Maybe they can make it clear that this is a best-effort system, and that they only will flag some of them.
There are a limited number of ways that I’m aware of to detect whether an image is edited.
If the image has been previously compressed via lossy compression, there are ways to modify the image to make the difference in artifacts in different points of the image more visible, or – I’m sure – statistically look for such artifacts.
If an image has been previously indexed by something like Google Images and Google has an index sufficient to permit Google to do fuzzy search for portions of the image, then they can identify an edited image because they can find the original.
It’s possible to try to identify light sources based on shading and specular in an image, and try to find points of the image that don’t match. There are complexities to this; for example, a surface might simply be shaded in such a way that it looks like light is shining on it, like if you have a realistic poster on a wall. For generation rather than photomanipulation, better generative AI systems will also probably tend to make this go away as they improve; it’s a flaw in the image.
But none of these is a surefire mechanism.
For AI-generated images, my guess is that there are some other routes.
Some images are going to have metadata attached. That’s trivial to strip, so not very good if someone is actually trying to fool people.
Maybe some generative AIs will try doing digital watermarks. I’m not very bullish on this approach. It’s a little harder to remove, but invariably, any kind of lossy compression is at odds with watermarks that aren’t very visible. As lossy compression gets better, it either automatically tends to strip watermarks – because lossy compression tries to remove data that doesn’t noticeably alter an image, and watermarks rely on hiding data there – or watermarks have to visibly alter the image. And that’s before people actively developing tools to strip them. And you’re never gonna get all the generative AIs out there adding digital watermarks.
I don’t know what the right terminology is, but my guess is that latent diffusion models try to approach a minimum error for some model during the iteration process. If you have a copy of the model used to generate the image, you can probably measure the error from what the model would predict – basically, how much one iteration would change an image or part of it. I’d guess that that only works well if you have a copy of the model in question or a model similar to it.
I don’t think that any of those are likely surefire mechanisms either.
I guess this would be a good reason to include some exif data when images are hosted on websites, one of the only ways to tell an image is true from my little understanding.
I guess, but the original image would be somewhere to be scraped by google to compare and see an earlier version. Thats why you don’t just look at the single image, you scrape multiple sites looking for others as well.
Theres obviously very specific use cases that can take advantage of brand new images that are created on a computer, but theres still ways of detecting that with other methods as explained by the user I responded to.

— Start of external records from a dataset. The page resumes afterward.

Lemma tick_only_while_running_witness :
  let clk := fun k => 1000 + 7 * Z.of_nat k in
  let evs := [ConnOpen gateA; ConnOpen gateB; Click "Set Start"; Click "Set Finish";
              Click "Arm System"; ConnData gateA (triggerMsg START None);
              ConnData gateB (triggerMsg FINISH None)] in
  let w := run evs (initWorld clk None) in
  raceState (view w) <> RUNNING
  /\ elapsedTime (view w) = 7
  /\ tick 1%positive w = w.
Proof.
  intros clk evs w.
  assert (Hn : raceState (view w) <> RUNNING) by (intros H; discriminate H).
  split; [exact Hn|]. split; [reflexivity|].
  destruct (tick_only_while_running clk None evs 1%positive) as [H _].
  exact (H Hn).
Defined.

Lemma step_splitTimes (e : Event) (w : World) :
  splitTimes (view (step e w)) = splitTimes (view w)
  \/ exists k v, splitTimes (view (step e w)) = <[k := v]> (splitTimes (view w)).
Proof.
  assert (Hh : forall role ts x,
             splitTimes (view (handleTrigger role ts x)) = splitTimes (view x)
             \/ exists k v, splitTimes (view (handleTrigger role ts x))
                            = <[k := v]> (splitTimes (view x))).
  { intros role ts [ps [rs st el ti pt sp] clk n iv nt cr db].
    unfold handleTrigger, startTimer, stopTimer, updateRaceStatus. simpl.
    destruct rs; destruct role as [[]|]; simpl; eauto.
    - destruct cr; eauto.
    - destruct ti; destruct cr; eauto. }
  destruct e as [c|c d|c|l|h]; simpl.
  - by left.
  - assert (H : splitTimes (view (onLatestMessage (onPeer (PeerService.onData c d) w)))
                = splitTimes (view w)
                \/ exists k v,
                     splitTimes (view (onLatestMessage (onPeer (PeerService.onData c d) w)))
                     = <[k := v]> (splitTimes (view w))).
    { unfold onLatestMessage. repeat case_match; eauto.
      all: match goal with
           | |- context [handleTrigger ?r ?t ?x] => destruct (Hh r t x); eauto
           end. }
    case_match; eauto.
  - by left.
  - left.
    destruct (click_cases l w) as [-> | [(-> & _) | [(-> & _) | [(r & ->) | ->]]]];
      try done.
    + unfold armSystem, updateRaceStatus. simpl. by destruct (currentRace w).
    + destruct w as [ps [rs st el ti pt sp] clk n iv nt cr db].
      unfold cancelRace, stopTimer, updateRaceStatus. simpl.
      destruct ti; destruct cr; done.
    + destruct (assignFirstUnassigned_frame r w) as [s' ->]. done.
  - left. unfold tick, Date_now. by case_match.
Qed.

It seems like you’re assuming that file modified times are fixed…? Every piece of metadata like that can be altered. If you took a picture and posted it somewhere, I could take it and alter it to my liking, then add in some fake exif data as well as make it look like I modified the image before your actual original version.

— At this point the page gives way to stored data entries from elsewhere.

(** * slf4ts-api: the logger facade (LoggerFactory.ts)

    A shallow embedding of [DefaultLoggerInstance] and [LoggerFactory].
    The current revision of the file (three-argument log methods,
    [reset(resetLoggerImplementation)]) is embedded at top level. Of the
    older revision kept under lib/slf4ts/LoggerFactory.ts, whose [getLogger]
    and [initialize] are the same, [Module Legacy] embeds the constructor and
    the level guards of the log methods.

    Objects live in a store ([heap]) and are named by their index, so that
    reference equality of logger instances is equality of indices. *)

From Stdlib Require Import ZArith Lia.
From stdpp Require Import base option list gmap strings.

Local Open Scope string_scope.
Local Open Scope list_scope.
Local Open Scope nat_scope.

(** ** JavaScript values reaching the facade *)

(** Property values of a metadata object; the facade copies them, it never
    inspects them. *)
Inductive JsScalar :=
| JsNum (z : Z)
| JsStr (s : string)
| JsBool (b : bool).

(** An [Error] object: its message and its own enumerable properties. *)
Record JsError := {
  errMessage : string;
  errOwn : gmap string JsScalar
}.

(** [metadata?: any | Error]: "Either an Error instance or a metadata
    object - can be undefined or null". *)
Inductive Any :=
| Undefined
| Null
| AnError (e : JsError)
| AnObject (o : gmap string JsScalar).

(** [metadata instanceof Error] *)
Definition instanceofError (v : Any) : option JsError :=
  match v with
  | AnError e => Some e
  | _ => None
  end.

(** The own enumerable properties that an object spread [{ ...v }] copies:
    none for [undefined] and [null]. *)
Definition spread (v : Any) : gmap string JsScalar :=
  match v with
  | Undefined | Null => ∅
  | AnError e => errOwn e
  | AnObject o => o
  end.

(** [{ ...a, ...b }]: the properties of [b] are written after those of [a]
    and win on a common key. *)
Definition spread2 (a b : Any) : gmap string JsScalar := spread b ∪ spread a.

(** ** Log levels *)

Inductive LogLevel := TRACE | DEBUG | INFO | WARN | ERROR.

#[global] Instance LogLevel_eq_dec : EqDecision LogLevel.
Proof. solve_decision. Defined.

(** Severity as the specification orders it: TRACE is the least severe. *)
Definition severity (l : LogLevel) : nat :=
  match l with
  | TRACE => 0 | DEBUG => 1 | INFO => 2 | WARN => 3 | ERROR => 4
  end.

(** Modelled from the spec: the declaration of the [LogLevel] enum
    (LoggerConfiguration.ts) is missing. The specification allows "TRACE <
    DEBUG < INFO < WARN < ERROR, or reverse numeric ordering"; the numeric
    value of a level is therefore a parameter of the development, and the
    two orderings are the two predicates below. *)
Definition descending (levelValue : LogLevel → Z) : Prop :=
  ∀ a b, (levelValue a ≤ levelValue b)%Z ↔ (severity b ≤ severity a)%nat.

You can’t use any of that metadata to prove anything.
No, but it seems like you’re assuming they would look at this sandboxed by itself…? Of course there is more than one data point to look at, when you uploaded the image would noted, so even if you uploaded an image with older exif data, so what? The original poster would still have the original image, and the original image would have scraped and documented when it was hosted. So you host the image with fake data later, and it compares the two and sees that your fake one was posted 6 months later, it gets flagged like it should. And the original owner can claim authenticity.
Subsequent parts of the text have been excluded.